Look through the data below, and copy each line that carries the word "eexists".

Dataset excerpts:
——

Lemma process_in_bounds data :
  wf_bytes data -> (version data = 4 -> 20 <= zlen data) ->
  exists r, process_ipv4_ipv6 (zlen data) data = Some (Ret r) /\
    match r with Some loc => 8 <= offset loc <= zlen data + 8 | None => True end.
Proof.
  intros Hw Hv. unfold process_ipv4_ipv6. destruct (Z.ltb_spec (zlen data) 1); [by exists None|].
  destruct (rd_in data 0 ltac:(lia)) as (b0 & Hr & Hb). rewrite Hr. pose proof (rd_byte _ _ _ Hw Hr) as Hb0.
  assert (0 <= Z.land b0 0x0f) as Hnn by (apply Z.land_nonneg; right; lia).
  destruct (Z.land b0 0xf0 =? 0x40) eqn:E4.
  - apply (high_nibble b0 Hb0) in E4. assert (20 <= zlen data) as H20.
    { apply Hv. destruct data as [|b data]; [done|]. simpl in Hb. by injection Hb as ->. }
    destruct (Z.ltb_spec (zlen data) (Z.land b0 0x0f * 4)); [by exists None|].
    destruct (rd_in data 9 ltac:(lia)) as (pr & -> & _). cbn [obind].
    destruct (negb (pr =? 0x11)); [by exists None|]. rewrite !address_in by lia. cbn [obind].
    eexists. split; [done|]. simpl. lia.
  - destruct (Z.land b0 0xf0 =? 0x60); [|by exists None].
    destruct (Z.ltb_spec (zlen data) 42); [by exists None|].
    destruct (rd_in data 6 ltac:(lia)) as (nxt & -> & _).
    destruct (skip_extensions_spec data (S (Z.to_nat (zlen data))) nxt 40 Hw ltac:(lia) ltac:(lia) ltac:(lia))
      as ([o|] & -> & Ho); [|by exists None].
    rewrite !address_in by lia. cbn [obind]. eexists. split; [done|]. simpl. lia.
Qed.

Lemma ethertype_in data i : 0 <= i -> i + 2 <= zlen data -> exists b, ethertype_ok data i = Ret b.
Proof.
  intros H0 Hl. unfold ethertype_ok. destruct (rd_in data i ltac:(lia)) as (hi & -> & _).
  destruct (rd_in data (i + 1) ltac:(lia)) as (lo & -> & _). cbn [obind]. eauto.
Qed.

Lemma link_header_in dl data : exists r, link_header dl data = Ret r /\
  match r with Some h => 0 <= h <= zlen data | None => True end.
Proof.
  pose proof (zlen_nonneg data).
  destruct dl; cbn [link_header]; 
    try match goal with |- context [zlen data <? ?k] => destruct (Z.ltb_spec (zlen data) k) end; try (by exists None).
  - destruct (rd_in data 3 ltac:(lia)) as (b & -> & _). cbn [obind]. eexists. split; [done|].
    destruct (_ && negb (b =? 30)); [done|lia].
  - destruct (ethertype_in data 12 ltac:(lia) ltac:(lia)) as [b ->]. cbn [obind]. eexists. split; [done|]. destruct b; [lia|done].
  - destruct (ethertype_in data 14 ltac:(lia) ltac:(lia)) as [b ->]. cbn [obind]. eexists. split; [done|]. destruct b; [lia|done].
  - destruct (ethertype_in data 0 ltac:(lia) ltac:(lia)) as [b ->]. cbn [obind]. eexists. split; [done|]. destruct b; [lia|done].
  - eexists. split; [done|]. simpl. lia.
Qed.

——

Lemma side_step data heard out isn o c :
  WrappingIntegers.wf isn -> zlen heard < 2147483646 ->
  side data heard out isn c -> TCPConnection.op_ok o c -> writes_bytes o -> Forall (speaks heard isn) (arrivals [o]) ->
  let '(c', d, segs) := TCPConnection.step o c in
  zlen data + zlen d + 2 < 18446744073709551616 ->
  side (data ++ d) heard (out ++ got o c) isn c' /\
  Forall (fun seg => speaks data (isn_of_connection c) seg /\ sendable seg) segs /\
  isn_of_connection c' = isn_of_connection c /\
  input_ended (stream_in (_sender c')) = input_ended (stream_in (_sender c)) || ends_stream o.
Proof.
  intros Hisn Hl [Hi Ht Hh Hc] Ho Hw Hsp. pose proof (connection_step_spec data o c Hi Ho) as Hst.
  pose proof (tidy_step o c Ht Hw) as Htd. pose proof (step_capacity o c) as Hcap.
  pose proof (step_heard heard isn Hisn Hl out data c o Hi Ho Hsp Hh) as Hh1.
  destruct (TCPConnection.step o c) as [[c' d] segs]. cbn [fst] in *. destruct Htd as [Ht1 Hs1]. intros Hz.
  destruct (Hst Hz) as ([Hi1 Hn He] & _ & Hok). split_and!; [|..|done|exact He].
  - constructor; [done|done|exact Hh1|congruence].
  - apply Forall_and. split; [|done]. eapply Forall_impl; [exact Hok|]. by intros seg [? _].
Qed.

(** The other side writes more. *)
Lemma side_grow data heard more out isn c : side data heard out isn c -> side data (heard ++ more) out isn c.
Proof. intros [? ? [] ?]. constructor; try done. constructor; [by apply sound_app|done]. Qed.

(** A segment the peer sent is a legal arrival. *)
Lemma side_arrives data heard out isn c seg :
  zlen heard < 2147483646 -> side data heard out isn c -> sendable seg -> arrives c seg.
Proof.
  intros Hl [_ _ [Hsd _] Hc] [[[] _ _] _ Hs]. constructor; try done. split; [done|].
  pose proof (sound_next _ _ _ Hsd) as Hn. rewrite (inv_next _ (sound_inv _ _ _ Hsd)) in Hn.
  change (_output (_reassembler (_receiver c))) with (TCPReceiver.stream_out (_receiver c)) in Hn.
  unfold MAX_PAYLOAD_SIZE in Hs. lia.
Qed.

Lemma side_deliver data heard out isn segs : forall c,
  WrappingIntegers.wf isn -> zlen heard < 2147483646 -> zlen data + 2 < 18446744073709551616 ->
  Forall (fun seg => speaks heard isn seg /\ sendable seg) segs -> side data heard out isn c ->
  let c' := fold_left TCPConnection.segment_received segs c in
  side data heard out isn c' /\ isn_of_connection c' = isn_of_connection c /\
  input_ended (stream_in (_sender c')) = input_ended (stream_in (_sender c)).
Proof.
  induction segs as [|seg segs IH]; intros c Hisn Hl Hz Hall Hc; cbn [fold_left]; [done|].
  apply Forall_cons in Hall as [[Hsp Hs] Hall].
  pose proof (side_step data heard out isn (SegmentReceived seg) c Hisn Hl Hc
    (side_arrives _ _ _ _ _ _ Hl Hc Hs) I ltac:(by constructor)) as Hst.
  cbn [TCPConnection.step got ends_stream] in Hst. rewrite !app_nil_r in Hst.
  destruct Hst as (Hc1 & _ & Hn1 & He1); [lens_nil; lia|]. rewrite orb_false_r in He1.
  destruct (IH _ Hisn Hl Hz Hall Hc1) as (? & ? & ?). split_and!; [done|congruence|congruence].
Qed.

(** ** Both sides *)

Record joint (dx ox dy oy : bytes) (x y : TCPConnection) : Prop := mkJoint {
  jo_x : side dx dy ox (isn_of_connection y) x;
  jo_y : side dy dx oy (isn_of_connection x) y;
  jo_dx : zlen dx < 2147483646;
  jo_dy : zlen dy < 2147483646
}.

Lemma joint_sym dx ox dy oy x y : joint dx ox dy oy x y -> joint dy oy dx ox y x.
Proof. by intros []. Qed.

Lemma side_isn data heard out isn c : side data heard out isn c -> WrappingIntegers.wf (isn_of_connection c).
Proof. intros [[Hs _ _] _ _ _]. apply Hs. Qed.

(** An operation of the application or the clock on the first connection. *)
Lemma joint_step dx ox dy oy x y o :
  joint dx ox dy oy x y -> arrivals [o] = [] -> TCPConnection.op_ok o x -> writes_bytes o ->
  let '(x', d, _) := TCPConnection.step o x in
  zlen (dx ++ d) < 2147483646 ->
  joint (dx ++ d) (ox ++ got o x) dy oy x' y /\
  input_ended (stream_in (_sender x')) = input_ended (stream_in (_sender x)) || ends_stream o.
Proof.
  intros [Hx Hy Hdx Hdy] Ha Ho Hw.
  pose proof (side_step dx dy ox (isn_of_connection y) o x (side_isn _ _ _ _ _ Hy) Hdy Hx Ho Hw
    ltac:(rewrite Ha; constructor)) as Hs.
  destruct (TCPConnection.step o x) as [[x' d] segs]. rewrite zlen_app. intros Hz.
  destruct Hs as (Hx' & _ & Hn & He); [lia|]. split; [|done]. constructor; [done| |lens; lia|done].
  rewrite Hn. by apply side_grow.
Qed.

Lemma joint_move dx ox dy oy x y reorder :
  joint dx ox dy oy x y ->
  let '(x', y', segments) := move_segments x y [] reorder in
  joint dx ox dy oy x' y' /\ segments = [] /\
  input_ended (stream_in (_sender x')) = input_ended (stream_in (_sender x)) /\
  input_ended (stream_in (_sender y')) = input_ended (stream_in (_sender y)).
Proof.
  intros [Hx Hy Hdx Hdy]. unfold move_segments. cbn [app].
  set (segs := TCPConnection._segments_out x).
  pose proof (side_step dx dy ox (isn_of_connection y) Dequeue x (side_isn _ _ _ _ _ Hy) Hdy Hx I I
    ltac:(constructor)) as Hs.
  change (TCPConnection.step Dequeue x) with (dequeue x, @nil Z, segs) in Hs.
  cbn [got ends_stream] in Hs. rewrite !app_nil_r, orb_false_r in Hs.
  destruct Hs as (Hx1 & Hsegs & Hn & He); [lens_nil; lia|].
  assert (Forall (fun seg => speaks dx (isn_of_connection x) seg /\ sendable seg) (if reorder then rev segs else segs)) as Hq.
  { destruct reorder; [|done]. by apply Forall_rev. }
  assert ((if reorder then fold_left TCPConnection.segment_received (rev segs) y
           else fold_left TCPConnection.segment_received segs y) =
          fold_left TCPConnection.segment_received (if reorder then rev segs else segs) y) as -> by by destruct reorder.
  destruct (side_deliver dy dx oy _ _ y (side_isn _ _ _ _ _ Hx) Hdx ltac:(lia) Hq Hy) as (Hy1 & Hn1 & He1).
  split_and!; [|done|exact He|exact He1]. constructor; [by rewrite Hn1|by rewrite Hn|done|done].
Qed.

——

Solution to the exercise
    eexists. split; [done|]. simpl. lia.
    rewrite !address_in by lia. cbn [obind]. eexists. split; [done|]. simpl. lia.
  - destruct (rd_in data 3 ltac:(lia)) as (b & -> & _). cbn [obind]. eexists. split; [done|].
  - destruct (ethertype_in data 12 ltac:(lia) ltac:(lia)) as [b ->]. cbn [obind]. eexists. split; [done|]. destruct b; [lia|done].
  - destruct (ethertype_in data 14 ltac:(lia) ltac:(lia)) as [b ->]. cbn [obind]. eexists. split; [done|]. destruct b; [lia|done].
  - destruct (ethertype_in data 0 ltac:(lia) ltac:(lia)) as [b ->]. cbn [obind]. eexists. split; [done|]. destruct b; [lia|done].
  - eexists. split; [done|]. simpl. lia.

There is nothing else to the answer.